Maybe 18 months ago now, an ill advised venture in the woods involving a home made zipwire and an improvised bail out to avoid a rapid encounter between my face and a large tree, meant I sustained a chest/shoulder injury that prevented me from being able to do even a single press up for a few weeks.
As I gradually returned to them (as part of my daily yoga practice) I wanted to be stronger and more capable than before.
So five press ups became 10, then 20, then 50, and so on, until I’d built up to 100 each morning.
I generally do these in three or four sets, and my current preferred pattern is 35, 30, 25, 20, a total of 110, though sometimes I might do three sets – 40, 35, 30.
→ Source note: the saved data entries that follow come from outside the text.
(** * TMR: higher-order reconstruction, error estimation and aggregate
      functionals (src/src/TMRGeometry.c)

    A shallow embedding of the reconstruction kernel of TMR and of the
    functionals built on it.  [TacsScalar] and [double] are idealised as
    the real numbers [R]; C arrays are lists read with [nth _ _ 0];
    collaborators that live outside the translation unit (the forest's
    Lagrange basis, FElibrary, LAPACK, the TACS vectors and elements) are
    section variables. *)

From Stdlib Require Import Reals List Lia Lra ZArith Bool.
Import ListNotations.

Open Scope R_scope.

(** ** Arrays *)

(** [a[i]] for a C array held as a list. *)
Definition rd (a : list R) (i : nat) : R := nth i a 0.

(** Sum of the entries of a list of reals. *)
Definition Rsum (l : list R) : R := fold_right Rplus 0 l.

(** Every entry of the array is zero. *)
Definition all0 (l : list R) : Prop := Forall (fun x => x = 0) l.

(** ** Enrichment basis *)

Module Enrich.

(** [getNum2dEnrich] *)
Definition getNum2dEnrich (order : nat) : nat :=
  if Nat.eqb order 2 then 5%nat
  else if Nat.eqb order 3 then 7%nat
  else 9%nat.

(** [getNum3dEnrich] *)
Definition getNum3dEnrich (order : nat) : nat :=
  if Nat.eqb order 2 then 9%nat else 15%nat.

(** The three output arrays [N], [Na], [Nb] of the 2D evaluator. *)
Record funcs2D := mk2D { N2 : list R; Na2 : list R; Nb2 : list R }.

(** The four output arrays [N], [Na], [Nb], [Nc] of a 3D evaluator. *)
Record funcs3D := mk3D { N3 : list R; Na3 : list R; Nb3 : list R; Nc3 : list R }.

(** [evalEnrichmentFuncs2D(order, pt, knots, N, Na, Nb)]: the overload that
    also emits the derivatives.  Its last branch is a plain [else]. *)
Definition evalEnrichmentFuncs2D (order : nat) (pt knots : list R) : funcs2D :=
  let p0 := rd pt 0 in
  let p1 := rd pt 1 in
  if Nat.eqb order 2 then
    let ca := (1 + p0) * (1 - p0) in
    let cb := (1 + p1) * (1 - p1) in
    let da := -2 * p0 in
    let db := -2 * p1 in
    mk2D [ca; p1 * ca; cb; p0 * cb; ca * cb]
         [da; p1 * da; 0; cb; da * cb]
         [0; ca; db; p0 * db; ca * db]
  else if Nat.eqb order 3 then
    let ca := (1 + p0) * p0 * (1 - p0) in
    let cb := (1 + p1) * p1 * (1 - p1) in
    let da := 1 - 3 * p0 * p0 in
    let db := 1 - 3 * p1 * p1 in
    mk2D [ca; p1 * ca; p1 * p1 * ca; cb; p0 * cb; p0 * p0 * cb; ca * cb]
         [da; p1 * da; p1 * p1 * da; 0; cb; 2 * p0 * cb; da * cb]
         [0; ca; 2 * p1 * ca; db; p0 * db; p0 * p0 * db; ca * db]
  else
    let k1 := rd knots 1 in
    let k2 := rd knots 2 in
    let ca := (1 + p0) * (1 - p0) * ((p0 - k1) * (p0 - k2)) in
    let da := -2 * p0 * (p0 - k1) * (p0 - k2) +
              (1 + p0) * (1 - p0) * (2 * p0 - k1 - k2) in
    let cb := (1 + p1) * (1 - p1) * ((p1 - k1) * (p1 - k2)) in
    let db := -2 * p1 * (p1 - k1) * (p1 - k2) +
              (1 + p1) * (1 - p1) * (2 * p1 - k1 - k2) in
    mk2D [ca; p1 * ca; p1 * p1 * ca; p1 * p1 * p1 * ca;
          cb; p0 * cb; p0 * p0 * cb; p0 * p0 * p0 * cb; ca * cb]
         [da; p1 * da; p1 * p1 * da; p1 * p1 * p1 * da;
          0; cb; 2 * p0 * cb; 3 * p0 * p0 * cb; da * cb]
         [0; ca; 2 * p1 * ca; 3 * p1 * p1 * ca;
          db; p0 * db; p0 * p0 * db; p0 * p0 * p0 * db; ca * db].
Lemma download_cif_again_skips_witness :
  let e := Env (λ _, Response 200 "cif") (λ _, NoFault) (λ _, 0) (λ _, NoFault)
               (λ _, LogAbsent) (λ ts, ts) in
  let st := State (Dir [Entry "Q.cif" true]) [] [] LogAbsent [] in
  download_cif e "X" (download_cif e "X" st).2
  = (Returned true, print (MsgSkip "X" ("X" +:+ ".cif")) (download_cif e "X" st).2).
Proof.
  apply (download_cif_again_skips _ _ "X" _ [Entry "Q.cif" true]);
    [by split|reflexivity|by repeat constructor|reflexivity..].
Defined.

(** X6.  When the first file matching the target name in any letter case has
    another spelling, the task fetches the URL and writes to the case-fix
    name, and the match is still the first one afterwards: the same
    identifier is fetched again by every later task, whether or not its
    case-fix file is already there. *)
Theorem download_cif_collision_fetches (e : env) (material_id : string)
    (st : state) (entries : list entry) (x : entry) :
  mkdir (dir st) = Some entries →
  first_match material_id entries = Some x →
  name x ≠ (material_id +:+ ".cif")%string →
  resolve_output_path material_id entries
  = ((material_id +:+ "__casefix-" +:+ casefix_suffix material_id
      +:+ ".cif")%string, false)
  ∧ requests (download_cif e material_id st).2
    = requests st ++ [BASE_URL material_id]
  ∧ ∃ entries', dir (download_cif e material_id st).2 = Dir entries'
      ∧ first_match material_id entries' = Some x.
Proof.
  intros Hd Hm Hx.
  assert (resolve_output_path material_id entries
          = ((material_id +:+ "__casefix-" +:+ casefix_suffix material_id
              +:+ ".cif")%string, false)) as Hres.
  { by rewrite resolve_by_first_match, Hm, bool_decide_eq_false_2. }
  split; [done|].
  destruct (download_cif_dir_effect e material_id st entries Hd)
    as (entries' & Hdir & Hor & _).
  split.
  - unfold download_cif. rewrite Hd, Hres. cbn [andb].
    destruct (http e _); try done.
    destruct (negb (status =? 200)); [done|].
    by destruct (write_bytes e _ _).
  - exists entries'. split; [done|].
    destruct Hor as [-> | ->]; [done|]. rewrite Hres. cbn [fst].
    apply find_placed_Some; [done|]. cbn [is_file name andb].
    apply bool_decide_eq_false. intros Heq%(f_equal String.length).
    rewrite !length_lower, !length_append in Heq. simpl in Heq. lia.
Qed.
(** * cdk8s-cli, [src/import/k8s.ts]: the Kubernetes schema importer

    A shallow embedding of the importer of the Kubernetes API schema: the
    matcher of import specifications ([ImportKubernetesApi.match]), the
    classifier of schema definitions ([tryGetObjectName]), the scan of the
    definition graph ([findApiObjectDefinitions]), the download step
    ([downloadSchema]) and the generation pipeline ([generateTypeScript]).

    The program is TypeScript.  Its values are modelled as parsed JSON
    together with [undefined]; a [throw] is the left injection of a sum; the
    calls the program makes to the outside (console, network, the rendering
    engine) are recorded, in order, in a trace of events. *)

From Stdlib Require Import String Ascii List ZArith QArith Lia Bool DecimalString.
From stdpp Require Import base option list strings gmap.

#[local] Set Warnings "-clear-no-such-hyp".

Local Open Scope string_scope.
Local Open Scope list_scope.

(** ** JavaScript values *)

Module Js.

#[local] Set Warnings "-register-all".

(** A value produced by [JSON.parse].  The fields of an object are listed in
    the order in which [Object.entries] enumerates them. *)
Inductive JSON : Type :=
| JNull
| JBool (b : bool)
| JNum (q : Q)
| JStr (s : string)
| JArr (items : list JSON)
| JObj (fields : list (string * JSON)).

(** A JavaScript value is a JSON value or [undefined]. *)
Abbreviation Value := (option JSON).
Abbreviation undefined := (@None JSON).

(** Error objects: [name] and [message], as [Error.prototype] has them. *)
Record JsError : Type := mkError { errName : string; errMessage : string }.

(** [new Error(msg)]. *)
Definition newError (msg : string) : JsError := mkError "Error" msg.

(** The [TypeError] of a property read on [null] or [undefined]; the text of
    its message is the engine's and is not inspected by the program. *)
Definition nullishRead (prop : string) : JsError :=
  mkError "TypeError" ("Cannot read properties of null or undefined, reading " +:+ prop).

(** [String(e)] for an error object ([Error.prototype.toString]). *)
Definition errorToString (e : JsError) : string :=
  if String.eqb (errName e) "" then errMessage e
  else if String.eqb (errMessage e) "" then errName e
  else errName e +:+ ": " +:+ errMessage e.

(** The outcome of a call: a thrown error or a returned value.  A [throw]
    skips what follows it. *)
Abbreviation Outcome := (sum JsError).

#[export] Instance outcome_ret : MRet Outcome := fun _ a => inr a.
#[export] Instance outcome_bind : MBind Outcome :=
  fun _ _ k m => match m with inl e => inl e | inr a => k a end.

Definition throw {A : Type} (e : JsError) : Outcome A := inl e.

(** [ToBoolean]. *)
Definition truthy (v : Value) : bool :=
  match v with
  | None => false
  | Some JNull => false
  | Some (JBool b) => b
  | Some (JNum q) => negb (Z.eqb (Qnum q) 0)
  | Some (JStr s) => negb (String.eqb s "")
  | Some (JArr _) => true
  | Some (JObj _) => true
  end.

(** The first field called [k]. *)
Fixpoint assoc (k : string) (fields : list (string * JSON)) : Value :=
  match fields with
  | [] => None
  | (k', v) :: rest => if String.eqb k k' then Some v else assoc k rest
  end.

(** [v.k] and [v[k]] for a property name [k].  Reading from [null] or
    [undefined] throws; an object yields its own field; the names this
    program reads are members of no prototype, so that any other value
    yields [undefined]. *)
Definition getProp (v : Value) (k : string) : Outcome Value :=
  match v with
  | None | Some JNull => inl (nullishRead k)
  | Some (JObj fields) => inr (assoc k fields)
  | Some _ => inr None
  end.

(** [v?.k]. *)
Definition getPropOpt (v : Value) (k : string) : Outcome Value :=
  match v with
  | None | Some JNull => inr None
  | _ => getProp v k
  end.

(** The decimal text of an array index. *)
Definition indexKey (i : nat) : string :=
  NilEmpty.string_of_uint (Nat.to_uint i).

(** [v[i]] for a number [i]: an element of an array, a character of a
    string, the field of an object whose name is the text of [i]. *)
Definition getIndex (v : Value) (i : nat) : Outcome Value :=
  match v with
  | None | Some JNull => inl (nullishRead (indexKey i))
  | Some (JArr items) => inr (nth_error items i)
  | Some (JStr s) => inr (match String.get i s with
                          | Some c => Some (JStr (String c EmptyString))
                          | None => None
                          end)
  | Some (JObj fields) => inr (assoc (indexKey i) fields)
  | Some _ => inr None
  end.

(** The characters of a string, as one-character strings. *)
Fixpoint chars (s : string) : list JSON :=
  match s with
  | EmptyString => []
  | String c rest => JStr (String c EmptyString) :: chars rest
  end.

(** Pairs every item with the text of its index, counting from [i]. *)
Fixpoint indexed (i : nat) (items : list JSON) : list (string * JSON) :=
  match items with
  | [] => []
  | x :: rest => (indexKey i, x) :: indexed (S i) rest
  end.

(** [Object.entries(v)]. *)
Definition entries (v : Value) : Outcome (list (string * JSON)) :=
  match v with
  | None | Some JNull => inl (mkError "TypeError" "Cannot convert undefined or null to object")
  | Some (JObj fields) => inr fields
  | Some (JArr items) => inr (indexed 0 items)
  | Some (JStr s) => inr (indexed 0 (chars s))
  | Some _ => inr []
  end.

End Js.
Import Js.

(** ** The classifier *)

Definition X_GROUP_VERSION_KIND : string := "x-kubernetes-group-version-kind".

(** [tryGetObjectName(def)]: the first entry of the annotation, or
    [undefined]. *)
Definition tryGetObjectName (def : JSON) : Outcome Value :=
  objectNames ← getProp (Some def) X_GROUP_VERSION_KIND;
  if negb (truthy objectNames) then mret undefined
  else
    objectName ← getIndex objectNames 0;
    if negb (truthy objectName) then mret undefined
    else
      properties ← getProp (Some def) "properties";
      metadata ← getPropOpt properties "metadata";
      if negb (truthy metadata) then mret undefined
      else mret objectName.

(** ** Text *)

(** The segments of [s] between its separators; there is always at least
    one segment.  [split sep s] is [s.split(sep)] for a separator of one
    character. *)
Fixpoint splitAt (isSep : ascii -> bool) (s : string) : list string :=
  match s with
  | EmptyString => [EmptyString]
  | String c rest =>
    if isSep c then EmptyString :: splitAt isSep rest
    else match splitAt isSep rest with
         | seg :: segs => String c seg :: segs
         | [] => [String c EmptyString]
         end
  end.

Definition split (sep : ascii) (s : string) : list string :=
  splitAt (fun c => Ascii.eqb c sep) s.

Definition isDigit (c : ascii) : bool :=
  (48 <=? nat_of_ascii c)%nat && (nat_of_ascii c <=? 57)%nat.

Definition isLower (c : ascii) : bool :=
  (97 <=? nat_of_ascii c)%nat && (nat_of_ascii c <=? 122)%nat.

(** What is left of [s] after its longest prefix of characters in the
    class [p]. *)
Fixpoint skipWhile (p : ascii -> bool) (s : string) : string :=
  match s with
  | EmptyString => EmptyString
  | String c rest => if p c then skipWhile p rest else s
  end.

(** The regular expression [p+] at the head of [s]: what follows the
    longest non-empty run, if there is one. *)
Definition oneOrMore (p : ascii -> bool) (s : string) : option string :=
  match s with
  | EmptyString => None
  | String c rest => if p c then Some (skipWhile p rest) else None
  end.

(** One given character at the head of [s]. *)
Definition literal (c : ascii) (s : string) : option string :=
  match s with
  | EmptyString => None
  | String c' rest => if Ascii.eqb c' c then Some rest else None
  end.

(** The end of the input. *)
Definition atEnd (s : string) : bool :=
  match s with EmptyString => true | _ => false end.

(** The double quote, which a string literal cannot hold. *)
Definition dquote : string := String (ascii_of_nat 34) EmptyString.

(** ** Type identifiers and descriptors *)

Module TypeName.
(** The structured version of a type identifier; the importer reads its
    [raw] text only. *)
Record Version : Type := mkVersion { raw : string }.

(** What [parseApiTypeName] returns. *)
Record t : Type := mk {
  fullname : string;
  basename : string;
  group : option string;
  version : option Version
}.
End TypeName.

Module ApiObject.
(** [ApiObjectDefinition]: one discovered API object.  The identity triple
    is copied from the annotation as it is found there. *)
Record t : Type := mk {
  custom : bool;
  fqn : string;
  group : Value;
  kind : Value;
  version : Value;
  schema : JSON;
  prefix : string
}.
End ApiObject.

(** ** The scan of the definition graph *)

(** [schema.definitions || { }], enumerated by [Object.entries]. *)
Definition definitionEntries (schema : JSON) : Outcome (list (string * JSON)) :=
  definitions ← getProp (Some schema) "definitions";
  entries (if truthy definitions then definitions else Some (JObj [])).

Section Scan.

(** [parseApiTypeName] of [k8s-util], which may throw. *)
Variable parseApiTypeName : string -> Outcome TypeName.t.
When I get in plank position before my first push up, I wonder how I’ll do 10, let alone 100.
But I start anyway, and just steadily pump away until I’ve finished the first set, then downward dog to stretch my arms and legs, then back into the next set, until I finish.
This activity is important to me not just for the physical (and cardio) exercise, but to show that if we commit to something and just take one small step after the other, we’ll get where we want to.
It’s no breeze, it’s not easy, and usually the last five or 10 press ups at the end of each set are quite a struggle, but I push through the discomfort, and do them anyway.
And feel so much better for it at the end.
3. Cycling to work.
I’ve written about my ebike previously, and as it’s not a high end super lightweight model, the regular mountain bike frame plus additional hub, battery, electronics and panniers (and their contents) means it’s very heavy.
One reason I’ve named it The Mule.
This means with the electric assist switched off, it’s a weighty bike to ride, something like 22kg unloaded, compared with maybe 13 or 14kg of my non-electric and partly stripped Specialized hybrid.
So whilst for two thirds of the journey I use the electric, for the first third each day I rely on pure leg power.
I’m by no means a super fit rider, the whole trip is only 3.5 miles, and many a casual cyclist would easily cycle the same journey in a quicker time, but speed is not the aim.
I choose to cycle the first leg unaided because it’s a challenge, it’s uncomfortable, it makes my heart beat faster and my legs ache, but once I’ve mounted that last hill before the downhill stretch into town when I switch on the electric assist, I feel invigorated and pleased with my efforts.
Once again, it’s a way of making myself uncomfortable, pushing myself in some way over a short period, to remind me that discomfort isn’t so scary, gets easier as we lean into it, and virtually always passes.
And, like the other two here, the uncomfortable experience also makes me more present, more aware of how I feel right there in that moment. So perhaps a kind of mindfulness.
I couldn’t end this post without mentioning some of the works of Pema Chödrön, not least of all one called appropriately “Comfortable With Uncertainty”, which includes thoughts such as –
“The root of suffering is resisting the certainty that no matter what the circumstances, uncertainty is all we truly have.”
Check out some of her writing here if you’re interested.
How about you? In which ways do you challenge yourself regularly – large or small?